Source material:
(** The [try] block raises before its record, or appends it and returns, or
    appends it and raises at the token count. *)
Lemma request_body_records (function_result : option NutritionEstimate)
  (s : Session) :
  records_at w (answer_record extract_nutrition_data w a function_result)
             (request_body extract_nutrition_data w a function_result) s.
Proof.
  unfold request_body.
  apply records_at_bind.
  { destruct (uploaded_image_data a); [apply keeps_lift | apply keeps_ret]. }
  intros _image_data s1 _. apply records_at_bind.
  { destruct (enable_streaming a);
      [apply streaming_answer_keeps | apply plain_answer_keeps]. }
  intros response_text s2 Hanswer.
  assert (Htext : answer_text w a = Ok response_text).
  { rewrite <- (answer_stage_text s1), Hanswer. reflexivity. }
  apply records_at_bind; [apply recipe_filtering_keeps|].
  intros _ s3 _. apply records_at_bind.
  { destruct function_result; [now apply keeps_modify | apply keeps_ret]. }
  intros _ s4 _.
  eapply records_at_weaken; [|apply records_at_append].
  - intros e <-. exists response_text. auto.
  - apply late_bind; [apply late_quiet, meal_logging_quiet|]. intros _.
    apply late_bind; [apply token_usage_late|]. intros _.
    apply late_quiet.
    destruct (_ && _); [now apply quiet_modify | apply quiet_ret].
Qed.

(** X30: the handler always returns, and never leaves a request without a
    record: a blocked prompt gets the blocked record; a [try] block that
    raises before its own record gets the apology; one that completes gets
    the record of the answer; and one that raises after its record, which
    only the token count of the answer can cause, gets the record of the
    answer followed by the apology.  So the chat history grows by one
    record, or by two, and by exactly one whenever the token count can be
    read. *)
Theorem process_nutrition_request_records_once_or_twice (s : Session) :
  exists s',
    process_nutrition_request extract_nutrition_data w a s = (Ok tt, s')
    /\ ((fst (check_nutrition_safety (backend w) (prompt_to_use a)) = false
         /\ chat_history s'
            = chat_history s ++ [chat_entry w a flagged_response None NoData])
        \/ (fst (check_nutrition_safety (backend w) (prompt_to_use a)) = true
            /\ fst (request_body extract_nutrition_data w a
                                 (function_calling w a) s) = Raise
            /\ chat_history s'
               = chat_history s ++ [chat_entry w a apology_text None NoData])
        \/ (fst (check_nutrition_safety (backend w) (prompt_to_use a)) = true
            /\ fst (request_body extract_nutrition_data w a
                                 (function_calling w a) s) = Ok tt
            /\ exists e, answer_record extract_nutrition_data w a
                                       (function_calling w a) e
                         /\ chat_history s' = chat_history s ++ [e])
        \/ (fst (check_nutrition_safety (backend w) (prompt_to_use a)) = true
            /\ fst (request_body extract_nutrition_data w a
                                 (function_calling w a) s) = Raise
            /\ usage_metadata w = UsageRaises
            /\ exists e, answer_record extract_nutrition_data w a
                                       (function_calling w a) e
                         /\ chat_history s'
                            = chat_history s
                                ++ [e; chat_entry w a apology_text None
                                                  NoData]))
    /\ (usage_metadata w <> UsageRaises ->
        List.length (chat_history s') = S (List.length (chat_history s)))
    /\ S (List.length (chat_history s)) <= List.length (chat_history s')
       <= S (S (List.length (chat_history s))).
Proof.
  unfold process_nutrition_request.
  destruct (check_nutrition_safety (backend w) (prompt_to_use a))
    as [is_safe flagged_terms].
  cbn [fst]. destruct is_safe; cbn [negb].
  - unfold try_except.
    destruct (request_body_records (function_calling w a) s)
      as [(s1 & Hrun & Hh)
         |[(e & s1 & Hrun & He & Hh)|(e & s1 & Hrun & He & Hu & Hh)]];
      rewrite Hrun; cbn [fst].
    + eexists. split; [reflexivity|].
      cbn [modify append_chat snd chat_history]. rewrite Hh.
      split; [right; left; auto|].
      rewrite length_app. simpl. split; [intros _|]; lia.
    + exists s1. split; [reflexivity|]. rewrite Hh.
      split; [right; right; left; eauto|].
      rewrite length_app. simpl. split; [intros _|]; lia.
    + eexists. split; [reflexivity|].
      cbn [modify append_chat snd chat_history]. rewrite Hh, <- app_assoc.
      split; [right; right; right; eauto 6|].
      rewrite length_app. simpl. split; [intros H; contradiction|lia].
  - eexists. split; [reflexivity|].
    cbn [modify append_chat chat_history].
    split; [left; auto|].
    rewrite length_app. simpl. split; [intros _|]; lia.
Qed.
(** * Ghost Network: the simulation engine and its reference data

    A shallow embedding of [src/simulation/engine.js] and of the tables of
    [src/data/models.js].

    - JavaScript numbers are IEEE 754 binary64 values: they are modelled by
      Rocq's primitive floats, whose [+], [-], [*], [/] and comparisons are
      the same correctly rounded operations, and whose literals are read to
      the nearest binary64 value as JavaScript's are.
    - [Math.sin], [Math.cos], [Math.atan2] and the number formatters are
      left implementation-approximated (or locale-dependent) by ECMA-262:
      the engine is parametrised by a [Host] that supplies them.
    - A method that can throw returns a [result]; a method that assigns to
      [this] returns the new engine state.
    - The hour is an integer, as the callers pass it ([parseInt] of the
      time slider); nothing in the engine restricts its range.
    - [calculateDistance] is written over the record [Arith.t] of the
      operations it uses; the engine runs it at [number H], binary64 with
      the [Math] functions of the host [H]. *)

From Stdlib Require Import ZArith List String Ascii Bool Floats QArith Qabs Lia.
From Stdlib Require Import DecimalString.
Import ListNotations.

Set Warnings "-inexact-float".

Local Open Scope string_scope.

(* ================================================================== *)
(** ** The JavaScript values the engine handles *)

(** What a throwing method throws: the engine's own
    [Error('Simulation not fully configured')], or the [TypeError] of a
    property read on [null] or [undefined]. *)
Inductive error :=
| ConfigurationError (message : string)
| TypeError.

Inductive result (A : Type) :=
| Ok (value : A)
| Throw (e : error).
Arguments Ok {A} value.
Arguments Throw {A} e.

Definition bind {A B} (r : result A) (k : A -> result B) : result B :=
  match r with
  | Ok a => k a
  | Throw e => Throw e
  end.

Notation "x <- r ;; k" := (bind r (fun x => k))
  (at level 61, r at next level, right associativity).

(** The only throw besides the engine's own is a [TypeError]. *)
Definition only_TypeError {A} (r : result A) : Prop :=
  forall e, r = Throw e -> e = TypeError.

(** What one of the engine's selection fields can hold: [null] (the
    constructor's value), [undefined] (a failed table lookup), a record of
    the table, or a member of [Object.prototype] reached through the
    table's prototype chain (a table is a plain object literal). *)
Inductive slot (A : Type) :=
| Null
| Undefined
| Rec (record : A)
| Inherited (key : string).
Arguments Null {A}.
Arguments Undefined {A}.
Arguments Rec {A} record.
Arguments Inherited {A} key.
(** X23.  For a name made of ASCII bytes nothing is used of the library:
    [Get] and [Watch] equal the same call with the name lower-cased byte
    by byte, and an entry whose name holds an upper-case ASCII letter is
    never looked at by such a call. *)
Theorem ascii_names_are_lower_cased (s k : string) w mds σ :
  all_ascii s = true → has_upper k = true →
  ToLower s = lower_bytes s ∧
  Get s w mds σ = Get (lower_bytes s) w mds σ ∧
  Watch s w mds σ = Watch (lower_bytes s) w mds σ ∧
  Get s w (forget k mds) σ = Get s w mds σ ∧
  Watch s w (forget k mds) σ =
    (let '(e, mds', σ') := Watch s w mds σ in (e, forget k mds', σ')).
Proof.
  intros Hs Hk.
  assert (Hlow : ToLower s = lower_bytes s) by (unfold ToLower; by rewrite Hs).
  assert (Hidem : ToLower (lower_bytes s) = lower_bytes s).
  { unfold ToLower. by rewrite lower_bytes_all_ascii, Hs, lower_bytes_idem. }
  assert (Hne : k ≠ ToLower s).
  { intros ->. by rewrite Hlow, lower_bytes_has_no_upper in Hk. }
  split; [done|].
  split; [unfold Get; by rewrite Hidem, Hlow|].
  split; [unfold Watch; by rewrite Hidem, Hlow|].
  split.
  - unfold Get, forget; simpl. by rewrite lookup_delete_ne.
  - unfold Watch, forget; simpl. rewrite lookup_delete_ne by done.
    destruct (mds_watchers mds !! ToLower s) as [gw|]; [|done].
    destruct (mw_init w gw σ) as [[[e|] gw'] σ']; simpl.
    + by rewrite delete_insert_ne.
    + destruct (negb (watching mds)); simpl; by rewrite delete_insert_ne.
Qed.

End WithEnv.

Lemma ascii_names_are_lower_cased_witness :
  let mds := @mkMds Demo.env {["json"%string := Demo.lineFormat;
                               "XML"%string := Demo.lineFormat]}
               ["json"%string; "XML"%string]
               {["json"%string := Demo.channel Demo.lineFormat;
                 "XML"%string := Demo.channel Demo.lineFormat]} false in
  @Get Demo.env "JSON" 0 mds [] = @Get Demo.env "json" 0 mds [] ∧
  @Get Demo.env "JSON" 0 (forget "XML" mds) [] = @Get Demo.env "JSON" 0 mds [].
Proof.
  pose proof (@ascii_names_are_lower_cased Demo.env "JSON" "XML" 0
                (@mkMds Demo.env {["json"%string := Demo.lineFormat;
                                   "XML"%string := Demo.lineFormat]}
                   ["json"%string; "XML"%string]
                   {["json"%string := Demo.channel Demo.lineFormat;
                     "XML"%string := Demo.channel Demo.lineFormat]} false)
                [] eq_refl eq_refl) as (_ & H1 & _ & H3 & _).
  split; [exact H1|exact H3].
Defined.

Lemma Watch_and_emit_keep_channels_consistent_witness :
  let mds := @mkMds Demo.env ∅ ["json"%string]
               {["json"%string := Demo.channel Demo.lineFormat]} true in
  sound (@Watch Demo.env "json" 0 mds []).1.2 ∧
  sound (@emit Demo.env ["json"%string] 3 mds []).1.2.
Proof.
  apply (@Watch_and_emit_keep_channels_consistent Demo.env).
  intros k gw Hk. simpl in Hk.
  apply lookup_singleton_Some in Hk as [_ <-].
  split; [by left|]. intros b. eexists. reflexivity.
Defined.

Lemma Watch_touches_one_channel_witness :
  let mds := @mkMds Demo.env ∅ ["json"%string; "text"%string]
               {["json"%string := Demo.channel Demo.lineFormat;
                 "text"%string := Demo.channel Demo.frameFails]} false in
  mds_watchers (@Watch Demo.env "Text" 0 mds []).1.2 !! "json"%string =
  Some (Demo.channel Demo.lineFormat).
Proof.
  pose proof (@Watch_touches_one_channel Demo.env "Text" 0
                (@mkMds Demo.env ∅ ["json"%string; "text"%string]
                   {["json"%string := Demo.channel Demo.lineFormat;
                     "text"%string := Demo.channel Demo.frameFails]} false)
                [] "json"%string ltac:(discriminate)) as (_ & _ & _ & H4).
  cbv zeta. rewrite H4. reflexivity.
Defined.

Lemma failed_Watch_changes_nothing_witness :
  (@Watch Demo.env "yaml" 0 (@NewMarshaledDataSource Demo.env ∅) []).1.2 =
  @NewMarshaledDataSource Demo.env ∅.
Proof.
  apply (@failed_Watch_changes_nothing Demo.env).
  vm_compute. discriminate.
Defined.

Activity:
For each line of the material that contains "values", return a copy.

Output below:
    - JavaScript numbers are IEEE 754 binary64 values: they are modelled by
(** ** The JavaScript values the engine handles *)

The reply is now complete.